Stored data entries
================
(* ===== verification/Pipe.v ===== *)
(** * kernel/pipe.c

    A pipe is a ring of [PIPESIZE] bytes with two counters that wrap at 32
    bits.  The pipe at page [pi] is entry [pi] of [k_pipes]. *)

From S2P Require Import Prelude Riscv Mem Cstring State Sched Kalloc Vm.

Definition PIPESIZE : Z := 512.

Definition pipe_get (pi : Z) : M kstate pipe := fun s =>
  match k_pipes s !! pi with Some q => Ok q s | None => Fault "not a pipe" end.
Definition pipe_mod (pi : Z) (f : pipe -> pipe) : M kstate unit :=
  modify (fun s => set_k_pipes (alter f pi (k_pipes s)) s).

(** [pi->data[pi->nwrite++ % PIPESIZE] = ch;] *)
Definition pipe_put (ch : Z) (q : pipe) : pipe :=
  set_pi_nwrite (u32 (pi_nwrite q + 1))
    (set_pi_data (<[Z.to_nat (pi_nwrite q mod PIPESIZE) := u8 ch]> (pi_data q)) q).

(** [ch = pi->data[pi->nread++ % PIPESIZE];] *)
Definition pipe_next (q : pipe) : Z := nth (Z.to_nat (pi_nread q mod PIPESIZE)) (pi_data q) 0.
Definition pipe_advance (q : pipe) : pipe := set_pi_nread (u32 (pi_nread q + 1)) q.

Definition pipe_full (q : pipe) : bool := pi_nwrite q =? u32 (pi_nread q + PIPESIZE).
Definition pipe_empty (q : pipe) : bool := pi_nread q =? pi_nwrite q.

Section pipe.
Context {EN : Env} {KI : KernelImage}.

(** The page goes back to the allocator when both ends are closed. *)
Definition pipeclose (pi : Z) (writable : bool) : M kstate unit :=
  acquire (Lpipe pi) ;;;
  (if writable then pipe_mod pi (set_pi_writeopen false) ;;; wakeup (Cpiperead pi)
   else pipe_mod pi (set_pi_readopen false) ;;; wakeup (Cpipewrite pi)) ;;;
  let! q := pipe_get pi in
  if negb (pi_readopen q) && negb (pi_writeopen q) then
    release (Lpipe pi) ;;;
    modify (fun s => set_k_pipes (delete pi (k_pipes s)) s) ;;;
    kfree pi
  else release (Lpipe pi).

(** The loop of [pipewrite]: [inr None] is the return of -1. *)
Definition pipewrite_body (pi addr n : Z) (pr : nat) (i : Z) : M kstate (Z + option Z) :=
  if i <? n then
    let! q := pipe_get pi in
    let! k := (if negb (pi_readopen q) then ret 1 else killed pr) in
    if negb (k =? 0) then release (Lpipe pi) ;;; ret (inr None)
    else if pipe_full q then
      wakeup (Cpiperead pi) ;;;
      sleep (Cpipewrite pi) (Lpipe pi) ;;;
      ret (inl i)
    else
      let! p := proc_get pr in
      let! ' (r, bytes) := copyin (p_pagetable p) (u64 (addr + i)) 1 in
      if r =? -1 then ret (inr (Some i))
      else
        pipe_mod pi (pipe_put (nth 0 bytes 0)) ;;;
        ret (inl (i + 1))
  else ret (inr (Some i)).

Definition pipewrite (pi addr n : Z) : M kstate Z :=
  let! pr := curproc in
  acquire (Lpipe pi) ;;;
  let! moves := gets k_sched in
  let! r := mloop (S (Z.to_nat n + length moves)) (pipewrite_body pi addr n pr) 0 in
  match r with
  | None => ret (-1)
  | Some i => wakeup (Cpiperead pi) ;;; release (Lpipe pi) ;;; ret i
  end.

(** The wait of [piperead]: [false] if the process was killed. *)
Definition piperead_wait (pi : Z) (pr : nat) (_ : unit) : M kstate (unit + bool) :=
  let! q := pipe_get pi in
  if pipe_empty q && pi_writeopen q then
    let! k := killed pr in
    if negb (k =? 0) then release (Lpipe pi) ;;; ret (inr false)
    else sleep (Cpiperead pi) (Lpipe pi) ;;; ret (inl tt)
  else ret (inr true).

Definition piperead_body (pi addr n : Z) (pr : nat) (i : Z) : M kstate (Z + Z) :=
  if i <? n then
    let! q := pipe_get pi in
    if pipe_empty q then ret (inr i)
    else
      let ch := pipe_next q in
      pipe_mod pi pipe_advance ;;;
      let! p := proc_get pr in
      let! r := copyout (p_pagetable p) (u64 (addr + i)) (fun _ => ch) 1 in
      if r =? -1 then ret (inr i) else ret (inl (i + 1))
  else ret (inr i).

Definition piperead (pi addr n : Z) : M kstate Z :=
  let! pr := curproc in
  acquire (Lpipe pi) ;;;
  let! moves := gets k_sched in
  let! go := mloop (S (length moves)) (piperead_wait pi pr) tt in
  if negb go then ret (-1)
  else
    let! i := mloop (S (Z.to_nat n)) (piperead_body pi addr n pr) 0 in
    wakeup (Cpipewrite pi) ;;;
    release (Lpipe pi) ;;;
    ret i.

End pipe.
================
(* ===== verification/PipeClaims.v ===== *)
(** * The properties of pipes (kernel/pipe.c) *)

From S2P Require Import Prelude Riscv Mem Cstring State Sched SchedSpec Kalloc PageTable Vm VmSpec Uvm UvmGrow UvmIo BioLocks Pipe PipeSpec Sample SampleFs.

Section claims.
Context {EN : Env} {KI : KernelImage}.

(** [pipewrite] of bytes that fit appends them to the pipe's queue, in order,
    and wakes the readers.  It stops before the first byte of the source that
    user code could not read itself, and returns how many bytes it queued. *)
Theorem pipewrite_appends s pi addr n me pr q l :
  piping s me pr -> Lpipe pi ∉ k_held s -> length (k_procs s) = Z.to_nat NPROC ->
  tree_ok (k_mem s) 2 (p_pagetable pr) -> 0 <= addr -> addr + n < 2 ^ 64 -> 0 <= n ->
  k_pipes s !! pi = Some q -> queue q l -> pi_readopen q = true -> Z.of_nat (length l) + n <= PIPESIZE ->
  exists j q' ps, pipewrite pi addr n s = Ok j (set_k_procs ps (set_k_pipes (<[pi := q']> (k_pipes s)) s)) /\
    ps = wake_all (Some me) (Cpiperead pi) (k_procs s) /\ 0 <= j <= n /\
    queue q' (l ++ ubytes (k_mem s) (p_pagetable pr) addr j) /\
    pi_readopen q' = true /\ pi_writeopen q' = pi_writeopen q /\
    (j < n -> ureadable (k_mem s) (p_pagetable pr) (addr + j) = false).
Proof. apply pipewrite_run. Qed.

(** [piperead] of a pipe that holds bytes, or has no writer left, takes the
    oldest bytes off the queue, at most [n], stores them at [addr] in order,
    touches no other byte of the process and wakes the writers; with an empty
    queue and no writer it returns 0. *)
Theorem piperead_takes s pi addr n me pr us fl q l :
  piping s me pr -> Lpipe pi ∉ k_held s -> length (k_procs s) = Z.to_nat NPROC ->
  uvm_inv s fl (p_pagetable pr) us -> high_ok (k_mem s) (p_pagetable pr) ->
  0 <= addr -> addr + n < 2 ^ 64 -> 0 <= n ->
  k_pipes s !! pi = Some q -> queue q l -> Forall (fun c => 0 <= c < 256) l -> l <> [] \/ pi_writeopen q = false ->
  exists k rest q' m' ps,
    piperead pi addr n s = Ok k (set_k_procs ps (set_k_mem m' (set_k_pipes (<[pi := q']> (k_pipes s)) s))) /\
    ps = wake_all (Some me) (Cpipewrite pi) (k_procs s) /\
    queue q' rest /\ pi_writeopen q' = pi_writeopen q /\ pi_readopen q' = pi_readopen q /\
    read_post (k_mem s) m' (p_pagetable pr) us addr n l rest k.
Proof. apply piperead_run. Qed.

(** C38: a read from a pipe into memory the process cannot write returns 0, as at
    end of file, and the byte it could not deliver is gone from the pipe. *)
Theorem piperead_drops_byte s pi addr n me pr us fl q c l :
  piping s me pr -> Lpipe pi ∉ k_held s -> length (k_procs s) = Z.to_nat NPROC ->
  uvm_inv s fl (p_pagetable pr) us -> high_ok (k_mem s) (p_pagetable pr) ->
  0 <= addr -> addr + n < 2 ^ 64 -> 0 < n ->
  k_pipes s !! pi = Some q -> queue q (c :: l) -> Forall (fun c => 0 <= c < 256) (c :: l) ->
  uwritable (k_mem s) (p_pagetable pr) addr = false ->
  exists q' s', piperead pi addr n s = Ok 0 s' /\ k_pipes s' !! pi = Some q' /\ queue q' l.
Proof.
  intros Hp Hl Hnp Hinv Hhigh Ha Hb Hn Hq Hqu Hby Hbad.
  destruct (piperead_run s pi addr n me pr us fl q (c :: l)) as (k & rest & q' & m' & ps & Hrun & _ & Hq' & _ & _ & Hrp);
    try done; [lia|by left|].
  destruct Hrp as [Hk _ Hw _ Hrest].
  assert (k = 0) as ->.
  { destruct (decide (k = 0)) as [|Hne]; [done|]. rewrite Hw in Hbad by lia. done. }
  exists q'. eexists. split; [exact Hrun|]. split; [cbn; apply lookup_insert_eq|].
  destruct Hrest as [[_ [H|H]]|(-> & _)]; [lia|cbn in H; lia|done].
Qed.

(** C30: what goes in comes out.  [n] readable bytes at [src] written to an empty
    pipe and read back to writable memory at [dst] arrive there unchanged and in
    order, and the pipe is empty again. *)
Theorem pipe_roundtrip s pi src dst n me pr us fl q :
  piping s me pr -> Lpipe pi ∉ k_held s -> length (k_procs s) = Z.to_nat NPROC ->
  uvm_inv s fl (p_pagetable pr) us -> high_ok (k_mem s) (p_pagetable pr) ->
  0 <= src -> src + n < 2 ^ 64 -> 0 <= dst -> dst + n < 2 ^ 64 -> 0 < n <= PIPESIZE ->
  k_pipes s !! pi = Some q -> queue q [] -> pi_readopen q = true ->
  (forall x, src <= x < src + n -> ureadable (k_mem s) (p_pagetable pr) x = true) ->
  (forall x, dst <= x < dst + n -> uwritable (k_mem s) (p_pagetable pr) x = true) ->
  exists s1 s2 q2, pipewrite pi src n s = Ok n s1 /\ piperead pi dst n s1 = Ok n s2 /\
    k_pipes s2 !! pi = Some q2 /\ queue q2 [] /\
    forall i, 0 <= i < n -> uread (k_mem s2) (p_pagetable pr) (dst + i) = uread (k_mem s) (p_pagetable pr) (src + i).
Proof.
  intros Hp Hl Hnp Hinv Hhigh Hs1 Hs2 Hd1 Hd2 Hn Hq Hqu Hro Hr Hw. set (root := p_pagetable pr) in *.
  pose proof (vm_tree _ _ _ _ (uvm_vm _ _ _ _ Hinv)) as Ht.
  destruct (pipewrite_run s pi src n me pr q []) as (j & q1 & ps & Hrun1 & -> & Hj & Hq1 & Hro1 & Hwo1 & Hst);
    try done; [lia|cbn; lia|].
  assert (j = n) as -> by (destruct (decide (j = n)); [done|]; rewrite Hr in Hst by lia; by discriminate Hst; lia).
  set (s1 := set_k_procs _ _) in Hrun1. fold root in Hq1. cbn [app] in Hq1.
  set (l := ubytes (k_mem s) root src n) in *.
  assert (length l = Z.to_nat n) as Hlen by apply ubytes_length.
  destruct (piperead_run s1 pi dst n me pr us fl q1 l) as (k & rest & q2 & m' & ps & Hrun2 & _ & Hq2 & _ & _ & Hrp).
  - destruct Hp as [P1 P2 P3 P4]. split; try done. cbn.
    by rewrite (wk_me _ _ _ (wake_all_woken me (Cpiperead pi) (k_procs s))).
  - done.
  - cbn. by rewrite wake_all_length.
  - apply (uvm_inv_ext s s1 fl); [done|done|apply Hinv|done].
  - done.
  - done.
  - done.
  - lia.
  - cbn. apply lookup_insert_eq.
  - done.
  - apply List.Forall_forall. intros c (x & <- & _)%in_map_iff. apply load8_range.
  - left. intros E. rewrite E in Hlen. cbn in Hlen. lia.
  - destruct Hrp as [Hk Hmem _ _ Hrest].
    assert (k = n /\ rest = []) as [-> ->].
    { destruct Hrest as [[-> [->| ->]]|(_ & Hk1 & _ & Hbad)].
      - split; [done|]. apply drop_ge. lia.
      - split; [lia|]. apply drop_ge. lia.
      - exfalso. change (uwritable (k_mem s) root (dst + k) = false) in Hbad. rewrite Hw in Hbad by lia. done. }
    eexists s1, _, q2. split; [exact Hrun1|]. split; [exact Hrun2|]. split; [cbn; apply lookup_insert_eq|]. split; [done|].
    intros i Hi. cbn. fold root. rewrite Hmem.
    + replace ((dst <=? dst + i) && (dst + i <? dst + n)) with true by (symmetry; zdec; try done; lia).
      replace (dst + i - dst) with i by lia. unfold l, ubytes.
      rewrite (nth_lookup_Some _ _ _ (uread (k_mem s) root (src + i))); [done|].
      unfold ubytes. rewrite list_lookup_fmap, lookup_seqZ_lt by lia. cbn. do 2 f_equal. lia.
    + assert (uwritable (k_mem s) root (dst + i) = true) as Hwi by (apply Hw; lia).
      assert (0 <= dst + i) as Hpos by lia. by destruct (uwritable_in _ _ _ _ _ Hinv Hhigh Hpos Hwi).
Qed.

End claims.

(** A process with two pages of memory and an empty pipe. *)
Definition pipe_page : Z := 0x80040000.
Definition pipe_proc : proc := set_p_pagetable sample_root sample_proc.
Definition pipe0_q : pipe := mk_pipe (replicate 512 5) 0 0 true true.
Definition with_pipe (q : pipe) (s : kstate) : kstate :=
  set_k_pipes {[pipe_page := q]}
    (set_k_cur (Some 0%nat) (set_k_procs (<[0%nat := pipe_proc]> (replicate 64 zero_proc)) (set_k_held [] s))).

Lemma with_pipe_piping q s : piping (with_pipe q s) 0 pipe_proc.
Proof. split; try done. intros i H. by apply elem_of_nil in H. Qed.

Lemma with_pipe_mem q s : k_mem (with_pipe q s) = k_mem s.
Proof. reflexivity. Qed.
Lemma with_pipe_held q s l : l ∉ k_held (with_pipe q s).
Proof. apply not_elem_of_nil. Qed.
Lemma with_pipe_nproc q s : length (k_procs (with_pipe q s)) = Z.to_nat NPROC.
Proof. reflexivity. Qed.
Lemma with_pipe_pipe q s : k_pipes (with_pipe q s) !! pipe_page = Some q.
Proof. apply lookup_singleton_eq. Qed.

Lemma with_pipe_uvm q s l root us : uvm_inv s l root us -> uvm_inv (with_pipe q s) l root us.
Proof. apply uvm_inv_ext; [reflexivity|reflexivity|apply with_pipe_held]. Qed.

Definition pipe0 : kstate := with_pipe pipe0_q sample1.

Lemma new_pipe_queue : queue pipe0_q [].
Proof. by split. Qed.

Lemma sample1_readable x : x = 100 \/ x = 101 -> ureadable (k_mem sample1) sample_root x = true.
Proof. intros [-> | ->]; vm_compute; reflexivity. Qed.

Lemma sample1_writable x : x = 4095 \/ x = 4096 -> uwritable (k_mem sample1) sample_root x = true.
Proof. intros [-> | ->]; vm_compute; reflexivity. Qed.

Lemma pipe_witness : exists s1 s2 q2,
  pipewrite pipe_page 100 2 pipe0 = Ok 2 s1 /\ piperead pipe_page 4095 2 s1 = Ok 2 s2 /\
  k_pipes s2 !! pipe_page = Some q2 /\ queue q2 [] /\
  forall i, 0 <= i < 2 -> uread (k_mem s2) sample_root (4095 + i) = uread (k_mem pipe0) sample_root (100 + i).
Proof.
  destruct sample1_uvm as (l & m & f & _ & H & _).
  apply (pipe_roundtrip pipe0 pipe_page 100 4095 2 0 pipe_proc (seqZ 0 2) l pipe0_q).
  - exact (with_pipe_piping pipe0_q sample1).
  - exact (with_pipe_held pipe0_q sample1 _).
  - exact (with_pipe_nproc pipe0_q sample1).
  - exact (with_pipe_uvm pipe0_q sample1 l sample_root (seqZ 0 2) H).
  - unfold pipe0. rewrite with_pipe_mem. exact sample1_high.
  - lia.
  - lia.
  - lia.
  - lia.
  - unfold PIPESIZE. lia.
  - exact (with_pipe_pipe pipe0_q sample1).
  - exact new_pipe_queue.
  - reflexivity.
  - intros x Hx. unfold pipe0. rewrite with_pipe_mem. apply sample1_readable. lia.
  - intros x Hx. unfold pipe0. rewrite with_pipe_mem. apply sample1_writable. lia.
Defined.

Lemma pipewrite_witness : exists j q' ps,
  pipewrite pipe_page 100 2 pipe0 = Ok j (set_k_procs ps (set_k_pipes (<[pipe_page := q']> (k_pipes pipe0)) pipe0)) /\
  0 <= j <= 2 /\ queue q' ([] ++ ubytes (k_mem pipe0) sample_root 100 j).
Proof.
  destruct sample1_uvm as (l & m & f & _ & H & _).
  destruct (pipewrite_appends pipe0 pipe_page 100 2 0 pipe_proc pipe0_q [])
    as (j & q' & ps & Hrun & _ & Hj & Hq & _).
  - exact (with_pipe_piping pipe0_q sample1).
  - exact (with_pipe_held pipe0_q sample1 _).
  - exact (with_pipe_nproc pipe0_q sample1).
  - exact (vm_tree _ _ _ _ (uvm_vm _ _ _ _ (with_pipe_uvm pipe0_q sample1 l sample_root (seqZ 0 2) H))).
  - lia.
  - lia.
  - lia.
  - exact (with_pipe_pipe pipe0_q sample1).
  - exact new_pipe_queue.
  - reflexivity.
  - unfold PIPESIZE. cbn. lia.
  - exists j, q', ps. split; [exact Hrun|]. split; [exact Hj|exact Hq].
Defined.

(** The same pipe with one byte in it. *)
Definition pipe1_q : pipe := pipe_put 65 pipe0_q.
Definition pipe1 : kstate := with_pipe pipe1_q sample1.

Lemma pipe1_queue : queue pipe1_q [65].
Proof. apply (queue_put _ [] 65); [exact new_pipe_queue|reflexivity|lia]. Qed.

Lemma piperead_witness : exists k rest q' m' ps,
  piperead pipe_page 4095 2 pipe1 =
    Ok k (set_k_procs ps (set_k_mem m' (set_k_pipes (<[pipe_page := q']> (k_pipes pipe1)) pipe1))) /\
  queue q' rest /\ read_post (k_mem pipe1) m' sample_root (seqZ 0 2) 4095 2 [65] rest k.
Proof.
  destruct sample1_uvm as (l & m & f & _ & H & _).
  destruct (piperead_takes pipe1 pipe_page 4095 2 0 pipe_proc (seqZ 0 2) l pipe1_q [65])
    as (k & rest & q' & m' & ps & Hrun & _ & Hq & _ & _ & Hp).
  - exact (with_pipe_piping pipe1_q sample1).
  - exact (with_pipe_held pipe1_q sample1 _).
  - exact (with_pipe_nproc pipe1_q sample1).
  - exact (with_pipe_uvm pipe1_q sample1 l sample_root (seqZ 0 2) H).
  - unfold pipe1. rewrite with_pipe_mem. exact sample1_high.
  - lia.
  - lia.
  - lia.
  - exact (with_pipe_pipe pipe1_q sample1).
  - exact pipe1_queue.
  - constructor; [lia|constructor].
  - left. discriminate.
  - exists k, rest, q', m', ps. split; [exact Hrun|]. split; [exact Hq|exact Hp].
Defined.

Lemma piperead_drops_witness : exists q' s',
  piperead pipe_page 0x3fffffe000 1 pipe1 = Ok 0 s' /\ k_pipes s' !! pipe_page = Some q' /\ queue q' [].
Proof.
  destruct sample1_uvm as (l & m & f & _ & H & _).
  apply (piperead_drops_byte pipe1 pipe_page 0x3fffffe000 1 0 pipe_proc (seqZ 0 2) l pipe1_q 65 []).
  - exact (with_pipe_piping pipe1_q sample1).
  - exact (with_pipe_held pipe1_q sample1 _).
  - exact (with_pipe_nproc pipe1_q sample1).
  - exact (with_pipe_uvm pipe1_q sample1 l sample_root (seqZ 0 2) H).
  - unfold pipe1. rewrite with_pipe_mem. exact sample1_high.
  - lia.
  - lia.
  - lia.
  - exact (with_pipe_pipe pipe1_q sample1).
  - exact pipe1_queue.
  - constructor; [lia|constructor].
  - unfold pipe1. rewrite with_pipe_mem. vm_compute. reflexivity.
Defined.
================
*Task description*: Which lines hold the word "left"? Return all of them from the records above.

*Solution for this exercise*:
(** [piperead] of a pipe that holds bytes, or has no writer left, takes the
    try done; [lia|by left|].
  - left. intros E. rewrite E in Hlen. cbn in Hlen. lia.
  - left. discriminate.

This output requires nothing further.